§ **WHAT TO PRODUCE**
A verbatim reproduction of every entry is the expected answer.

==============================

(** A path that begins with one slash and not with two. *)
Definition single_slash (pathname : string) : bool :=
  match pathname with
  | String "/"%char (String "/"%char _) => false
  | String "/"%char _ => true
  | _ => false
  end.

(** The names on the allow-list, and the headers the deny-list variant
    sets on every outbound request. *)
Definition allowed_names : list string :=
  ["content-type"; "authorization"; "x-goog-api-client"; "x-goog-api-key";
   "accept-encoding"].

Definition SYNTHETIC_HEADERS : list (string * string) :=
  [("user-agent", DenyList.USER_AGENT);
   ("accept", "application/json, text/plain, */*");
   ("accept-language", "en-US,en;q=0.9");
   ("accept-encoding", "gzip, deflate, br");
   ("cache-control", "no-cache");
   ("pragma", "no-cache")].

(** "Each kept entry's value is copied unmodified", for one collection. *)
Definition values_unmodified (h : Headers.t) : Prop :=
  ∀ name value,
    Headers.get (pickHeaders h ALLOWED_HEADERS) name = Some value →
    Headers.get h name = Some value.

(** ** Notions for the properties beyond the claims *)

(** The longest the rest of a retry loop can take: for every attempt its
    timeout, and after every attempt but the last its wait. *)
Fixpoint budget (retries : Z) (todo : list Z) : Z :=
  match todo with
  | [] => 0
  | attempt :: later =>
      20000 + (if attempt <? retries then 1000 * (attempt + 1) else 0)
      + budget retries later
  end.

(** An event that, if it is an upstream call, goes to [url] with the
    method, headers and body of [options]. *)
Definition carries (url : URL.t) (options : RequestInit) (e : Event) : Prop :=
  match e with
  | EFetch u i =>
      u = url
      ∧ init_method i = init_method options
      ∧ init_headers i = init_headers options
      ∧ init_body i = init_body options
  | _ => True
  end.

(** What a run [out] of a retry loop from [w] stays within. *)
Definition loop_bounded (url : URL.t) (options : RequestInit) (retries : Z)
  (todo : list Z) (w : World) (out : Completion FetchResponse * World)
  : Prop :=
  ∃ evs,
    trace (snd out) = trace w ++ evs
    ∧ Forall (carries url options) evs
    ∧ (fetches (snd out) ≤ fetches w + length todo)%nat
    ∧ now (snd out) ≤ now w + budget retries todo.

(** The names of a collection as they compare. *)
Definition lower_names (l : Headers.t) : list string :=
  map (fun e => byteLowerCase (fst e)) l.

(** The values the entries of a list give under a key, in order. *)
Definition entry_values (k : string) (entries : list (string * string))
  : list string :=
  map snd (List.filter (fun e => String.eqb (fst e) k) entries).

(** The upstream calls a variant may make for one request. *)
Definition calls_allowed (v : Variant) : nat :=
  match v with
  | VDirect => 1
  | _ => 3
  end.

(** What a run [out] of a handler from [w] stays within, whatever the
    network does. *)
Definition run_bounded (rt : Runtime) (v : Variant) (request : Request)
  (w : World) (out : Completion Response * World) : Prop :=
  ∃ evs,
    trace (snd out) = trace w ++ evs
    ∧ timers (snd out) = timers w
    ∧ (fetches (snd out) ≤ fetches w + calls_allowed v)%nat
    ∧ (v ≠ VDirect → now (snd out) <= now w + 63000)
    ∧ (∀ u i,
          In (EFetch u i) evs →
          fst (upstream_url rt request w) = Return u
          ∧ init_method i = req_method request
          ∧ init_headers i = outbound_headers v request
          ∧ init_body i = req_body request)
    ∧ (∀ e,
          fst out = Throw e →
          e = invalid_url rt ∧ snd out = w
          ∧ URL.parse (parse_authority rt)
              (URL.pathname (req_url request)) UPSTREAM = None).

(** What a trace shows on the error console, and what the deny-list
    variant's loop writes there: one line for each failed attempt. *)
Definition console_of (e : Event) : list (string * JSValue) :=
  match e with
  | EConsoleError label v => [(label, v)]
  | _ => []
  end.

Definition console (events : list Event) : list (string * JSValue) :=
  flat_map console_of events.

Fixpoint attempt_logs (rt : Runtime) (k : nat) (todo : list Z)
  : list (string * JSValue) :=
  match todo with
  | [] => []
  | attempt :: later =>
      match timed rt 20000 k with
      | Return _ => []
      | Throw e =>
          (DenyList.attempt_label attempt, e) :: attempt_logs rt (S k) later
      end
  end.

(** ** Sample inputs *)

(** A runtime for the examples: its host parser takes an authority as it
    is written, which is what the standard's does on the plain lower-case
    host names used below. *)
Definition sample_runtime (net : nat → FetchOutcome) : Runtime :=
  {| parse_authority := Some;
     invalid_url := JSError "TypeError" "Invalid URL";
     status_out_of_range := fun _ => JSError "RangeError" "Invalid status";
     null_body_with_body := JSError "TypeError" "Invalid body";
     abort_reason := JSError "AbortError" "The signal has been aborted";
     network := net |}.

Definition initial_world : World :=
  {| now := 0; fetches := 0; next_id := 0; timers := []; trace := [] |}.

Definition connection_refused (k : nat) : FetchOutcome :=
  {| latency := 40;
     settled := Rejected (JSError "TypeError" "connection refused") |}.

Definition models_response : FetchResponse :=
  {| fetched_status := 200;
     fetched_headers := [("Content-Type", "application/json")];
     fetched_body := BodyStream 1 |}.

Definition answers (r : FetchResponse) (k : nat) : FetchOutcome :=
  {| latency := 120; settled := Resolved r |}.

Definition sample_request (method pathname : string) : Request :=
  {| req_method := method;
     req_url :=
       URL.mk "https:" "proxy.example" pathname
         [("_path", "ignored"); ("key", "abc")];
     req_headers :=
       [("Content-Type", "application/json"); ("Cookie", "session=1");
        ("X-Goog-Api-Key", "abc")];
     req_body := BodyNull |}.

Definition two_cookies : FetchResponse :=
  {| fetched_status := 200;
     fetched_headers := [("Set-Cookie", "a=1"); ("Set-Cookie", "b=2")];
     fetched_body := BodyStream 1 |}.

(** * Properties *)

(** ** Header collections *)

Section HeaderFacts.

Implicit Types (l h : Headers.t) (n k name value : string).

Lemma lower_byte_idempotent c : lower_byte (lower_byte c) = lower_byte c.
Proof. destruct c as [[] [] [] [] [] [] [] []]; reflexivity. Qed.

Lemma byteLowerCase_idempotent s :
  byteLowerCase (byteLowerCase s) = byteLowerCase s.
Proof.
  induction s as [|c s IH]; simpl; [reflexivity|].
  by rewrite lower_byte_idempotent, IH.
Qed.

Lemma same_name_iff n e :
  Headers.same_name n e = true ↔ byteLowerCase (fst e) = byteLowerCase n.
Proof. unfold Headers.same_name. apply String.eqb_eq. Qed.

Lemma same_name_disjoint n n' e :
  byteLowerCase n ≠ byteLowerCase n' →
  Headers.same_name n e = true → Headers.same_name n' e = false.
Proof.
  intros Hne H. apply same_name_iff in H.
  apply not_true_is_false. intros H'. apply same_name_iff in H'. congruence.
Qed.

Lemma has_values l n : Headers.has l n = false ↔ Headers.values l n = [].
Proof.
  unfold Headers.has, Headers.values.
  induction l as [|e l IH]; simpl; [done|].
  destruct (Headers.same_name n e); simpl; [split; discriminate|exact IH].
Qed.

Lemma get_is_Some l n : is_Some (Headers.get l n) ↔ Headers.has l n = true.
Proof.
  unfold Headers.get. destruct (Headers.values l n) as [|v vs] eqn:E.
  - apply has_values in E. rewrite E. split; [intros [? ?]|]; discriminate.
  - destruct (Headers.has l n) eqn:H; [by split; eauto|].
    apply has_values in H. congruence.
Qed.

==============================

§ **ANSWER TO THIS EXERCISE**
(** A path that begins with one slash and not with two. *)
Definition single_slash (pathname : string) : bool :=
  match pathname with
  | String "/"%char (String "/"%char _) => false
  | String "/"%char _ => true
  | _ => false
  end.

(** The names on the allow-list, and the headers the deny-list variant
    sets on every outbound request. *)
Definition allowed_names : list string :=
  ["content-type"; "authorization"; "x-goog-api-client"; "x-goog-api-key";
   "accept-encoding"].

Definition SYNTHETIC_HEADERS : list (string * string) :=
  [("user-agent", DenyList.USER_AGENT);
   ("accept", "application/json, text/plain, */*");
   ("accept-language", "en-US,en;q=0.9");
   ("accept-encoding", "gzip, deflate, br");
   ("cache-control", "no-cache");
   ("pragma", "no-cache")].

(** "Each kept entry's value is copied unmodified", for one collection. *)
Definition values_unmodified (h : Headers.t) : Prop :=
  ∀ name value,
    Headers.get (pickHeaders h ALLOWED_HEADERS) name = Some value →
    Headers.get h name = Some value.

(** ** Notions for the properties beyond the claims *)

(** The longest the rest of a retry loop can take: for every attempt its
    timeout, and after every attempt but the last its wait. *)
Fixpoint budget (retries : Z) (todo : list Z) : Z :=
  match todo with
  | [] => 0
  | attempt :: later =>
      20000 + (if attempt <? retries then 1000 * (attempt + 1) else 0)
      + budget retries later
  end.

(** An event that, if it is an upstream call, goes to [url] with the
    method, headers and body of [options]. *)
Definition carries (url : URL.t) (options : RequestInit) (e : Event) : Prop :=
  match e with
  | EFetch u i =>
      u = url
      ∧ init_method i = init_method options
      ∧ init_headers i = init_headers options
      ∧ init_body i = init_body options
  | _ => True
  end.

(** What a run [out] of a retry loop from [w] stays within. *)
Definition loop_bounded (url : URL.t) (options : RequestInit) (retries : Z)
  (todo : list Z) (w : World) (out : Completion FetchResponse * World)
  : Prop :=
  ∃ evs,
    trace (snd out) = trace w ++ evs
    ∧ Forall (carries url options) evs
    ∧ (fetches (snd out) ≤ fetches w + length todo)%nat
    ∧ now (snd out) ≤ now w + budget retries todo.

(** The names of a collection as they compare. *)
Definition lower_names (l : Headers.t) : list string :=
  map (fun e => byteLowerCase (fst e)) l.

(** The values the entries of a list give under a key, in order. *)
Definition entry_values (k : string) (entries : list (string * string))
  : list string :=
  map snd (List.filter (fun e => String.eqb (fst e) k) entries).

(** The upstream calls a variant may make for one request. *)
Definition calls_allowed (v : Variant) : nat :=
  match v with
  | VDirect => 1
  | _ => 3
  end.

(** What a run [out] of a handler from [w] stays within, whatever the
    network does. *)
Definition run_bounded (rt : Runtime) (v : Variant) (request : Request)
  (w : World) (out : Completion Response * World) : Prop :=
  ∃ evs,
    trace (snd out) = trace w ++ evs
    ∧ timers (snd out) = timers w
    ∧ (fetches (snd out) ≤ fetches w + calls_allowed v)%nat
    ∧ (v ≠ VDirect → now (snd out) <= now w + 63000)
    ∧ (∀ u i,
          In (EFetch u i) evs →
          fst (upstream_url rt request w) = Return u
          ∧ init_method i = req_method request
          ∧ init_headers i = outbound_headers v request
          ∧ init_body i = req_body request)
    ∧ (∀ e,
          fst out = Throw e →
          e = invalid_url rt ∧ snd out = w
          ∧ URL.parse (parse_authority rt)
              (URL.pathname (req_url request)) UPSTREAM = None).

(** What a trace shows on the error console, and what the deny-list
    variant's loop writes there: one line for each failed attempt. *)
Definition console_of (e : Event) : list (string * JSValue) :=
  match e with
  | EConsoleError label v => [(label, v)]
  | _ => []
  end.

Definition console (events : list Event) : list (string * JSValue) :=
  flat_map console_of events.

Fixpoint attempt_logs (rt : Runtime) (k : nat) (todo : list Z)
  : list (string * JSValue) :=
  match todo with
  | [] => []
  | attempt :: later =>
      match timed rt 20000 k with
      | Return _ => []
      | Throw e =>
          (DenyList.attempt_label attempt, e) :: attempt_logs rt (S k) later
      end
  end.

(** ** Sample inputs *)

(** A runtime for the examples: its host parser takes an authority as it
    is written, which is what the standard's does on the plain lower-case
    host names used below. *)
Definition sample_runtime (net : nat → FetchOutcome) : Runtime :=
  {| parse_authority := Some;
     invalid_url := JSError "TypeError" "Invalid URL";
     status_out_of_range := fun _ => JSError "RangeError" "Invalid status";
     null_body_with_body := JSError "TypeError" "Invalid body";
     abort_reason := JSError "AbortError" "The signal has been aborted";
     network := net |}.

Definition initial_world : World :=
  {| now := 0; fetches := 0; next_id := 0; timers := []; trace := [] |}.

Definition connection_refused (k : nat) : FetchOutcome :=
  {| latency := 40;
     settled := Rejected (JSError "TypeError" "connection refused") |}.

Definition models_response : FetchResponse :=
  {| fetched_status := 200;
     fetched_headers := [("Content-Type", "application/json")];
     fetched_body := BodyStream 1 |}.

Definition answers (r : FetchResponse) (k : nat) : FetchOutcome :=
  {| latency := 120; settled := Resolved r |}.

Definition sample_request (method pathname : string) : Request :=
  {| req_method := method;
     req_url :=
       URL.mk "https:" "proxy.example" pathname
         [("_path", "ignored"); ("key", "abc")];
     req_headers :=
       [("Content-Type", "application/json"); ("Cookie", "session=1");
        ("X-Goog-Api-Key", "abc")];
     req_body := BodyNull |}.

Definition two_cookies : FetchResponse :=
  {| fetched_status := 200;
     fetched_headers := [("Set-Cookie", "a=1"); ("Set-Cookie", "b=2")];
     fetched_body := BodyStream 1 |}.

(** * Properties *)

(** ** Header collections *)

Section HeaderFacts.

Implicit Types (l h : Headers.t) (n k name value : string).

Lemma lower_byte_idempotent c : lower_byte (lower_byte c) = lower_byte c.
Proof. destruct c as [[] [] [] [] [] [] [] []]; reflexivity. Qed.

Lemma byteLowerCase_idempotent s :
  byteLowerCase (byteLowerCase s) = byteLowerCase s.
Proof.
  induction s as [|c s IH]; simpl; [reflexivity|].
  by rewrite lower_byte_idempotent, IH.
Qed.

Lemma same_name_iff n e :
  Headers.same_name n e = true ↔ byteLowerCase (fst e) = byteLowerCase n.
Proof. unfold Headers.same_name. apply String.eqb_eq. Qed.

Lemma same_name_disjoint n n' e :
  byteLowerCase n ≠ byteLowerCase n' →
  Headers.same_name n e = true → Headers.same_name n' e = false.
Proof.
  intros Hne H. apply same_name_iff in H.
  apply not_true_is_false. intros H'. apply same_name_iff in H'. congruence.
Qed.

Lemma has_values l n : Headers.has l n = false ↔ Headers.values l n = [].
Proof.
  unfold Headers.has, Headers.values.
  induction l as [|e l IH]; simpl; [done|].
  destruct (Headers.same_name n e); simpl; [split; discriminate|exact IH].
Qed.

Lemma get_is_Some l n : is_Some (Headers.get l n) ↔ Headers.has l n = true.
Proof.
  unfold Headers.get. destruct (Headers.values l n) as [|v vs] eqn:E.
  - apply has_values in E. rewrite E. split; [intros [? ?]|]; discriminate.
  - destruct (Headers.has l n) eqn:H; [by split; eauto|].
    apply has_values in H. congruence.
Qed.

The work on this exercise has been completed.